Asymptotic MK Test

MKado implements the asymptotic MK test from Messer & Petrov (2013), which corrects for the bias caused by slightly deleterious mutations that inflate polymorphism counts.

Background

The standard MK test assumes that all non-synonymous polymorphisms are either neutral or adaptive. In reality, many non-synonymous polymorphisms are weakly deleterious — harmful enough to eventually be removed by selection but not so harmful that they’re immediately eliminated.

These weakly deleterious mutations:

Contribute to Pn (non-synonymous polymorphism)
Rarely reach fixation, so they don’t contribute to Dn
Inflate the Pn/Dn ratio
Cause alpha to be underestimated (often yielding negative values)

The asymptotic MK test addresses this bias by examining how alpha varies with derived allele frequency and extrapolating to high frequencies where deleterious variants have been purged.

The Key Insight

Weakly deleterious mutations have a characteristic frequency signature:

Common at low frequencies: Selection hasn’t had time to remove them
Rare at high frequencies: Selection has purged most of them

By calculating alpha separately at different frequency classes, we can observe this pattern and extrapolate to what alpha would be if all deleterious polymorphisms were removed.

The α(x) Formula

At each derived allele frequency bin x, alpha is calculated as:

\[\alpha(x) = 1 - \frac{D_s}{D_n} \times \frac{P_n(x)}{P_s(x)}\]

Where:

D_n, D_s = total nonsynonymous and synonymous divergence
P_n(x), P_s(x) = nonsynonymous and synonymous polymorphisms in frequency bin x

As x approaches 1.0, deleterious polymorphisms are increasingly purged, and α(x) converges to the true proportion of adaptive substitutions.

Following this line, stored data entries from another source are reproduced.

Lemma data_kept_trans s s1 s2 : data_kept G s s1 -> data_kept G s1 s2 -> data_kept G s s2.
Proof. intros H1 H2. eapply frame_sub; [by eapply frame_trans|set_solver]. Qed.

(** Nothing is left to be loaded. *)
Lemma all_loaded a : mem_ok G a -> (Z.of_nat (length (m_mapBlkGrps a)) <? GetAllocCount G a) = false.
Proof.
  intros H. pose proof H as [Hg Hs He Hl]. apply Z.ltb_ge. unfold GetAllocCount.
  rewrite (go_count _ _ Hg), free_bits_count. pose proof (grp_range G _ HG Hg) as Hr.
  set (P := fun k => bitZ (g_arrBytes (m_pGroupBitmap a)) k = false).
  set (ks := positions (length (g_arrBytes (m_pGroupBitmap a)) - 2)).
  assert (Z.of_nat (length ks) = BLKGRP_NUMBER G) as Hn by (unfold ks, positions; rewrite length_seqZ; lia).
  pose proof (filter_app_complement P ks) as Hp. apply Permutation_length in Hp. rewrite length_app in Hp.
  assert (filter (fun k => ~ P k) ks ⊆+ (m_mapBlkGrps a).*1) as Hsub.
  { apply NoDup_submseteq; [apply NoDup_filter, NoDup_seqZ|]. intros k Hk.
    apply list_elem_of_filter in Hk as [Hk1 Hk2]. apply elem_of_seqZ in Hk2. apply Hl; [lia|].
    unfold P in Hk1. unfold used. by destruct (bitZ _ k). }
  apply submseteq_length in Hsub. rewrite length_fmap in Hsub. lia.
Qed.

(** *** Making groups *)

Lemma AllocGroup_flushed g g' ret r sv :
  grp_ok G g -> AllocGroup G g = (g', ret, r, sv) ->
  match r with
  | Some _ => sv = Some (g_arrBytes g') /\ get_count (g_arrBytes g') = g_wFreeCount g'
  | None => sv = None
  end.
Proof.
  intros Hg HA. destruct (group_bounds G HG) as (m & H1 & H2 & _).
  pose proof (AllocGroup_ok G g g' ret r sv HG Hg HA) as [Hg' _]. revert HA.
  unfold AllocGroup. destruct (_ =? 0); [by intros [= <- <- <- <-]|].
  destruct (GroupLoop _ _ _) as [[k arr]|]; [|by intros [= <- <- <- <-]].
  cbn [FlushGroups]. intros [= <- <- <- <-]. split; [done|]. cbn [g_arrBytes g_wFreeCount]. apply get_put_count.
  pose proof (go_len _ _ Hg') as Hl. cbn [g_arrBytes] in Hl. unfold put_count in Hl. rewrite length_app, length_take in Hl.
  simpl in Hl. lia.
Qed.

Lemma GrpFormat_mem g (s : D) :
  0 <= g < BLKGRP_NUMBER G ->
  let '(b, s', ret) := GrpFormat G g s in
  entry_ok G (g, b) /\ m_wFreeCount b = AllFree G /\ (ERROR ret = false -> ret = 0) /\
  (forall k, BLKBMP_BLKNUM G <= k < BLOCKS_PER_GROUP -> bitZ (m_arrBytes b) k = false).
Proof.
  destruct (alloc_bounds G HG) as (B1 & B2 & B3). intros Hg.
  destruct (InitBitmap_ok G g HG ltac:(lia)) as (I1 & I2 & _). unfold GrpFormat. cbn [FlushBitmap].
  set (b0 := InitBitmap G (NewBitmap g)) in *. set (b := set_bytes _ _ b0).
  assert (bmp_ok G b) as Hb.
  { pose proof (bmp_count_range _ _ I1). apply (put_count_set G b0 (m_arrBytes b0) (m_wFreeCount b0));
      try done; try apply I1. lia. }
  destruct (dev_write _ _ s) as [s' ret]. split; [split; [done|by split]|]. split; [done|]. split; [by destruct (ERROR ret) eqn:E; [rewrite E|]|].
  intros k Hk. by apply (bmp_all_free G b).
Qed.

Lemma GrpFormat_dev g (s : D) :
  0 <= g < BLKGRP_NUMBER G -> dev_inv s -> grp_reach G g ->
  let '(b, s', ret) := GrpFormat G g s in
  dev_inv s' /\ dev_groups s' = dev_groups s /\ saved G (dev_bytes s') b /\ frame G [g] s s' /\ ERROR ret = false.
Proof.
  destruct (alloc_bounds G HG) as (B1 & B2 & B3). destruct (geom_bounds G HG) as (C1 & C2 & C3). intros Hg Hi Hr.
  pose proof (GrpFormat_mem g s Hg) as HM. unfold GrpFormat in *. cbn [FlushBitmap] in *.
  set (b0 := InitBitmap G (NewBitmap g)) in *. set (b := set_bytes _ _ b0) in *.
  assert (entry_ok G (g, b)) as Hb by (destruct (dev_write _ _ s); apply HM). clear HM.
  assert (get_count (m_arrBytes b) = m_wFreeCount b) as Hgc.
  { unfold b. cbn [set_bytes m_arrBytes m_wFreeCount]. apply get_put_count.
    destruct (InitBitmap_ok G g HG ltac:(lia)) as (I1 & _). fold b0 in I1. pose proof (bmp_len _ _ I1). lia. }
  clearbody b. clear b0.
  rewrite (pair_block_no G g b 0 Hb), Z.add_0_r by lia. pose proof Hb as (_ & _ & Hbm). cbn [snd] in Hbm.
  pose proof (bmp_len _ _ Hbm) as Hl. pose proof (bmp_count_range _ _ Hbm) as Hc.
  unfold BLKBMP_SIZE in C3. change (BLOCKS_PER_GROUP_FULL / BYTE_BITS) with 8192 in C3.
  destruct (dev_write_ok s (g * 2 ^ 16) (BLKBMP_BLKNUM G) (m_arrBytes b)) as (W1 & W2 & W3 & W4); [done|lia| |lia|].
  { intros y Hy. replace y with (g * 2 ^ 16 + (y - g * 2 ^ 16)) by lia. apply Hr. lia. }
  destruct (dev_write _ _ s) as [s' ret]. cbn [fst snd] in *. split_and!; [done|done| | |by rewrite W2].
  - split; [done|by apply Hbm|apply Hbm|lia|done|]. intros i Hii. rewrite (pair_block_no G g b i Hb) by lia. rewrite W4 by (by apply Hr).
    destruct (Z.leb_spec (g * 2 ^ 16) (g * 2 ^ 16 + i)); [|lia].
    destruct (Z.ltb_spec (g * 2 ^ 16 + i) (g * 2 ^ 16 + BLKBMP_BLKNUM G)); [|lia]. cbn [andb]. f_equal. lia.
  - intros y Hy Hn. rewrite W4 by done.
    destruct (Z.leb_spec (g * 2 ^ 16) y), (Z.ltb_spec y (g * 2 ^ 16 + BLKBMP_BLKNUM G)); try done.
    exfalso. apply (Hn g (y - g * 2 ^ 16)); [set_solver|lia|lia].
Qed.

SFS Construction: At-x vs Above-x

MKado supports two definitions of P_n(x) and P_s(x) — the per-bin form from Messer & Petrov 2013 and the cumulative form introduced by Uricchio et al. 2019. They share the asymptote at x = 1 but differ in finite-sample stability.

At-x mode (--sfs-mode at, default):

\[P_n(x), P_s(x) = \text{count of polymorphisms in bin centered at } x\]

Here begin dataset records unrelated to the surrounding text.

(** A change of the cache that spares the bitmaps. *)
Lemma fs_ok_dev sup sup' A a s' :
  fs_ok sup a -> refines G A s' ->
  (forall k o v, bitmap_key k -> 0 <= o < key_size G k -> seen (m_dev a) k o = Some v -> A k o = Some v) ->
  has_super G sup' s' -> fs_ok sup' (with_dev a s').
Proof.
  intros [M K] HR HA Hsup. pose proof M as [M1 M2 M3 M4]. split; [by split|]. intros now. destruct (K now) as [[K1 K2] K3 K4].
  assert (cache_inv G s') as Hi' by (destruct HR as (R1 & R2 & _); by split).
  split; [split; [by split|]| |exact K4].
  - intros e He. cbn [m_mapBlkGrps m_dev with_dev] in *. destruct (K2 e He) as [Kr Ks]. split; [exact Kr|].
    rewrite Forall_forall in M3. pose proof (M3 e He) as Hok. destruct (alloc_bounds G HG) as (B1 & B2 & B3).
    eapply saved_ext; [|exact Ks]. intros i Hi. rewrite (entry_block_no G e i Hok) by lia.
    change (dev_bytes (BlockDevOk := dok ?p now) ?s ?y) with (key_bytes G s y).
    assert (valid_blk G (e.1 * 2 ^ 16 + i)) as Hv by (apply Kr; lia).
    apply (disk_kept_bytes A); [by left| |done|].
    + intros o v Ho Hv'. apply HA; [right; exists e.1, i; by split|done|done].
    + pose proof (sv_shown _ _ _ Ks i Hi) as Hsh. rewrite (entry_block_no G e i Hok) in Hsh by lia.
      change (dev_bytes (BlockDevOk := dok ?p now) ?s ?y) with (key_bytes G s y) in Hsh. rewrite Hsh.
      unfold sub_block. apply Forall_take, Forall_drop, (sv_bytes _ _ _ Ks).
  - cbn [m_dev m_pGroupBitmap with_dev]. change (dev_groups (BlockDevOk := dok ?p now) ?s) with (key_bytes G s GB_IDX) in *.
    rewrite <- K3. apply (disk_kept_bytes A); [by right; left| |done|rewrite K3; apply M1].
    intros o v Ho Hv'. apply HA; [by left|done|done].
Qed.

(** A superblock that was flushed stays known. *)
Lemma super_kept sup A s s' :
  has_super G sup s -> refines G A s' -> (forall o v, seen s SB_IDX o = Some v -> A SB_IDX o = Some v) ->
  has_super G sup s'.
Proof.
  destruct sup as [sb|]; [|done]. intros [Hn Hb] HR HA. split; [done|]. rewrite <- Hb.
  apply (disk_kept_bytes A); [by right; right|intros o v _; apply HA|done|]. rewrite Hb. by apply Super.Flush_bytes.
Qed.

Lemma spares_spec o s k x v :
  spares G o -> bitmap_key k \/ k = SB_IDX -> seen s k x = Some v -> spec G o (seen s) k x = Some v.
Proof.
  destruct (alloc_bounds G HG) as (B1 & B2 & B3). destruct idx_vals as (X1 & X2 & X3).
  intros [Ho Hsp] Hk Hv. destruct o as [now bl n p c|now p n|now p n| | | | |]; cbn [spec]; try done.
  unfold put_blocks. pose proof (place_spec k 0 (request bl n c)) as Hp.
  destruct (place k 0 (request bl n c)) as [q|]; [|done]. exfalso. destruct Hp as [_ Hp].
  apply list_elem_of_lookup_2, Hsp in Hp as (g & j & E & Hg & Hj).
  destruct Hk as [[->|(g' & i & Hi & ->)]| ->]; lia.
Qed.

Lemma not_two : GRPBMP_BLKNUM G <> 2.
Proof. rewrite <- (grpbmp_blknum G HG), HN, Z.div_same; [done|]. destruct (geom_bounds G HG). lia. Qed.

(** Saving the superblock. *)
Lemma super_saved sup a sb now :
  fs_ok sup a -> names G sb ->
  exists s, disk_save_super G io now (Super.Flush G sb) (m_dev a) = (s, 512) /\ fs_ok (Some sb) (with_dev a s).
Proof.
  intros Hf Hn. pose proof (od_inv _ _ _ (ko_dev _ _ (fo_disk _ _ Hf 0))) as [Hi _]. destruct idx_vals as (X1 & X2 & X3).
  pose proof (Super.Flush_length G sb HG (Super.nm_magic _ _ Hn)) as Hl. destruct (alloc_bounds G HG) as (B1 & B2 & B3).
  destruct (special_refines G HG now SB_IDX 1 (mem_of (Super.Flush G sb)) (seen (m_dev a)) (m_dev a)) as (s & E & HR);
    [by left|by apply seen_refines|].
  exists s. unfold disk_save_super, SaveSuperBlock. rewrite Z.ltb_irrefl, HS, E. split; [done|].
  apply (fs_ok_dev sup (Some sb) _ a s Hf HR).
  - intros k o v Hk Ho Hv. unfold put_key. destruct (Z.eqb_spec k SB_IDX) as [->|]; [|done].
    exfalso. destruct Hk as [Hk|(g & i & Hi' & Hk)]; lia.
  - split; [done|]. destruct HR as (_ & _ & R3). transitivity (map (mem_of (Super.Flush G sb)) (seqZ 0 (BLOCK_SIZE G)));
      [|by apply mem_of_all]. unfold key_bytes. change (key_size G SB_IDX) with (BLOCK_SIZE G). apply list_fmap_ext.
    intros i o Ho. apply list_elem_of_lookup_2, elem_of_seqZ in Ho. unfold byte_at.
    rewrite (R3 SB_IDX o (mem_of (Super.Flush G sb) o)); [done|by right; right|exact Ho|].
    unfold put_key. by rewrite Z.eqb_refl.
Qed.

Lemma flush_ok sup a sb ret_fsync now :
  fs_ok sup a -> names G sb ->
  exists s, AllocatorFlush (fun G => cache_dev G io now) G sb ret_fsync a = (with_dev a s, ret_fsync) /\
    fs_ok (Some sb) (with_dev a s).
Proof.
  intros Hf Hn. destruct (super_saved sup a sb now Hf Hn) as (s1 & E1 & [M K]).
  destruct (FlushBitmaps_spec (HDev := dok (Some sb) now) G HG (with_dev a s1) M (K now)) as (s2 & E2 & M2 & K2).
  exists s2. split.
  - unfold AllocatorFlush. change (dev_save_super ?x ?y) with (disk_save_super G io now x y). rewrite E1.
    change (ERROR 512) with false. cbn match. change (mkAlloc _ _ s1) with (with_dev a s1). by rewrite E2.
  - split; [done|]. intros now'. by apply (disk_ok_now _ now).
Qed.

(** A history without a [Flush], and one after it. *)
Lemma fs_step_ok sup a a' : fs_ok sup a -> fs_step G io a a' -> exists sup', fs_ok sup' a' /\ (sup <> None -> sup' = sup).
Proof.
  intros Hf Hs. pose proof Hf as [M K].
  destruct Hs as [now n a a' blks ret Hn E HR|now bo blks a a' ret Hne Hnd Ht E|now sb rf a a' ret Hn E|o a s Hsp E].
  - exists sup. split; [|done]. unfold AllocatorAllocBlocks in E. destruct (Z.eqb_spec n 0); [lia|].
    destruct (AllocWhile_spec (HDev := dok sup now) G HG HS (2 * Z.to_nat n + 2) n 0 a M) as (a1 & bl & r & E' & _ & _ & H2);
      [lia|done|left; lia|]. rewrite E in E'. injection E' as <- <- <-.
    destruct (H2 (K now)) as (P1 & P2 & _).
    + intros g Hg Hu i Hi. by apply HR.
    + split; [done|]. intros now'. by apply (disk_ok_now _ now).
  - exists sup. split; [|done].
    destruct (AllocatorFreeBlocks_spec (HDev := dok sup now) G HG HS bo blks a M Hne Hnd Ht) as (a1 & E' & F1 & _ & F3).
    rewrite E in E'. injection E' as <- ->. split; [done|]. intros now'. apply (disk_ok_now _ now). by apply F3.
  - exists (Some sb). destruct (flush_ok sup a sb rf now Hf Hn) as (s & E' & Hf'). rewrite E in E'. injection E' as -> ->.
    split; [exact Hf'|]. destruct sup as [sb'|]; [intros _|done].
    destruct (od_inv _ _ _ (ko_dev _ _ (K 0))) as [_ [Hn' _]]. f_equal. exact (Super.names_unique G sb' sb Hn' Hn).
  - exists sup. split; [|done]. pose proof (od_inv _ _ _ (ko_dev _ _ (K 0))) as [Hi Hsup].
    destruct (exec_refines G HG io Hio o (seen (m_dev a)) (m_dev a) HS not_two (seen_refines _ Hi)) as (s' & E' & HR); [apply Hsp|].
    rewrite E in E'. injection E' as <-. apply (fs_ok_dev sup sup (spec G o (seen (m_dev a)))); [done|done| |].
    + intros k x v Hk Hx Hv. apply spares_spec; [done|by left|done].
    + apply (super_kept sup _ (m_dev a) s Hsup HR). intros x v Hv. apply spares_spec; [done|by right|done].
Qed.

Lemma fs_steps_ok sup a a' : fs_ok sup a -> rtc (fs_step G io) a a' -> exists sup', fs_ok sup' a' /\ (sup <> None -> sup' = sup).
Proof.
  intros Hf Hr. revert sup Hf. induction Hr as [a|a b c Hs _ IH]; intros sup Hf; [by exists sup|].
  destruct (fs_step_ok sup a b Hf Hs) as (sup1 & Hf1 & E1). destruct (IH sup1 Hf1) as (sup2 & Hf2 & E2).
  exists sup2. split; [done|]. intros Hs'. specialize (E1 Hs'). subst sup1. by apply E2.
Qed.

Lemma fs_ok_commit sup a :
  fs_ok sup a -> exists s, CommitCache G io (m_dev a) = Ret (s, 0) /\
    forall t n, fs_ok sup (with_dev a (mkCache [] n t 0 false (m_file s))).
Proof.
  intros Hf. pose proof (od_inv _ _ _ (ko_dev _ _ (fo_disk _ _ Hf 0))) as [Hi Hsup].
  destruct (commit_refines G HG io Hio (seen (m_dev a)) (m_dev a) (seen_refines _ Hi)) as (s & E & Hd & HR & Hon).
  exists s. split; [done|]. intros t n.
  assert (refines G (seen (m_dev a)) (mkCache [] n t 0 false (m_file s))) as HR'.
  { destruct HR as (R1 & R2 & R3). rewrite Hd in *. by split_and!. }
  apply (fs_ok_dev sup sup (seen (m_dev a))); [done|done|done|]. by apply (super_kept sup (seen (m_dev a)) (m_dev a)).
Qed.

Lemma ztake_map (f : Z -> Z) m n : 0 <= m <= n -> ztake m (map f (seqZ 0 n)) = map f (seqZ 0 m).
Proof.
  intros Hm. unfold ztake. replace n with (m + (n - m)) by lia. rewrite seqZ_app, map_app by lia.
  apply take_app_length'. rewrite length_map, length_seqZ. lia.
Qed.

(** Loading the superblock, with any block size in use. *)
Lemma super_loaded G0 sb sb0 s n t :
  geom_ok G0 -> IsSafeMode G0 = true -> m_dwMagic sb0 = Super.magic ->
  let s' := mkCache [] n t 0 false (m_file s) in has_super G (Some sb) s' ->
  let '(arr, ret) := disk_load_super G0 io s' in Super.Reload arr ret sb0 G0 = (sb, G, STATUS_SUCCESS).
Proof.
  intros HG0 HS0 Hm s' [Hn Hb]. unfold disk_load_super, LoadSuperBlock. rewrite Z.ltb_irrefl, HS0. unfold ReadCache.
  assert (default 0 (head [SB_IDX]) = SB_IDX) as -> by done.
  change (SB_IDX =? SB_IDX) with true. change (SB_IDX =? GB_IDX) with false. cbn [orb]. cbn match.
  change (find_blk SB_IDX (m_mapDirtyBlks s')) with (@None dbuf). unfold ReadFile. rewrite !Hio. change (ERROR 0) with false. cbn match.
  destruct (geom_bounds G0 HG0) as (B1 & B2 & _). destruct (geom_bounds G HG) as (C1 & C2 & _).
  rewrite (bytes_of_small G0 HG0), Z.mul_1_r by lia.
  rewrite (Super.Reload_prefix _ (Super.Flush G sb) _ 0); [by apply Super.Reload_Flush; congruence| |apply Z.ltb_ge; lia|done].
  rewrite <- Hb. unfold list_of, key_bytes. change (key_size G SB_IDX) with (BLOCK_SIZE G).
  rewrite !ztake_map by lia. apply list_fmap_ext. intros i o Ho. apply list_elem_of_lookup_2, elem_of_seqZ in Ho.
  unfold file_read, byte_at, visible, on_disk, fresh. cbn [cached m_mapDirtyBlks m_file s'].
  change (addr G SB_IDX) with 0. destruct (Z.leb_spec 0 o), (Z.ltb_spec o (BLOCK_SIZE G0)); try lia. cbn [andb].
  by destruct (0 + o <? f_len (m_file s)).
Qed.

(** What a crash leaves, read back. *)
Lemma reload_ok G0 sb sb0 a s n t now :
  geom_ok G0 -> IsSafeMode G0 = true -> m_dwMagic sb0 = Super.magic ->
  let s' := mkCache [] n t 0 false (m_file s) in fs_ok (Some sb) (with_dev a s') ->
  AllocatorReload (fun G => cache_dev G io now) sb0 G0 (NewAlloc s') = (sb, G, with_dev a s', STATUS_SUCCESS).
Proof.
  intros HG0 HS0 Hm s' [M K]. pose proof (od_inv _ _ _ (ko_dev _ _ (K now))) as [_ Hsup].
  pose proof (super_loaded G0 sb sb0 s n t HG0 HS0 Hm Hsup) as Hl. unfold AllocatorReload.
  change (dev_load_super (m_dev (NewAlloc s'))) with (disk_load_super G0 io s').
  fold s' in Hl. destruct (disk_load_super G0 io s') as [arr ret]. rewrite Hl. change (ERROR STATUS_SUCCESS) with false. cbn match.
  pose proof (ReloadBitmaps_spec (HDev := dok (Some sb) now) G HG (with_dev a s') M (K now)) as E.
  cbn [m_dev with_dev] in E. by rewrite E.
Qed.
End Use.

This is the per-bin SFS. At large sample sizes the high-frequency bins become sparse, which inflates the per-bin α(x) noise and destabilizes the curve fit.

Above-x mode (--sfs-mode above):

\[P_n(x), P_s(x) = \text{count of polymorphisms with derived frequency } \ge x\]

This is the inclusive right-tail cumulative SFS. The two modes share the asymptote at x = 1 (where both definitions go to zero), but the cumulative form averages out per-bin noise and is more stable as sample size grows.

The default is at for backward compatibility. The above form follows the convention used by MKtest.jl and the analyses in Uricchio et al. 2019; pass --sfs-mode above to switch.

mkado batch alignments/ -i ingroup -o outgroup -a --sfs-mode above

Determining Derived Allele Frequency

To calculate derived frequency, we need to distinguish ancestral (original) from derived (new mutation) alleles. MKado uses the outgroup:

At each polymorphic codon in the ingroup, identify which alleles are present
Compare with the outgroup codon at the same position
The allele shared between ingroup and outgroup is ancestral
Derived frequency = 1.0 − frequency(ancestral allele)

Example:

If a codon position has allele A at 80% and allele B at 20% in the ingroup, and the outgroup has allele A:

A is ancestral (shared with outgroup)
B is derived (new mutation)
Derived allele frequency = 0.20

Note

Sites where no ingroup allele matches the outgroup cannot be polarized and are excluded from frequency spectrum analysis.

Model Fitting and Selection

MKado fits two candidate models to the α(x) curve:

Exponential model (3 parameters):

\[\alpha(x) = a + b \cdot e^{-c \cdot x}\]

Linear model (2 parameters):

\[\alpha(x) = a + b \cdot x\]

The exponential model captures the expected shape when weakly deleterious mutations cause alpha to increase with frequency. The linear model provides a robust fallback when data are sparse or noisy.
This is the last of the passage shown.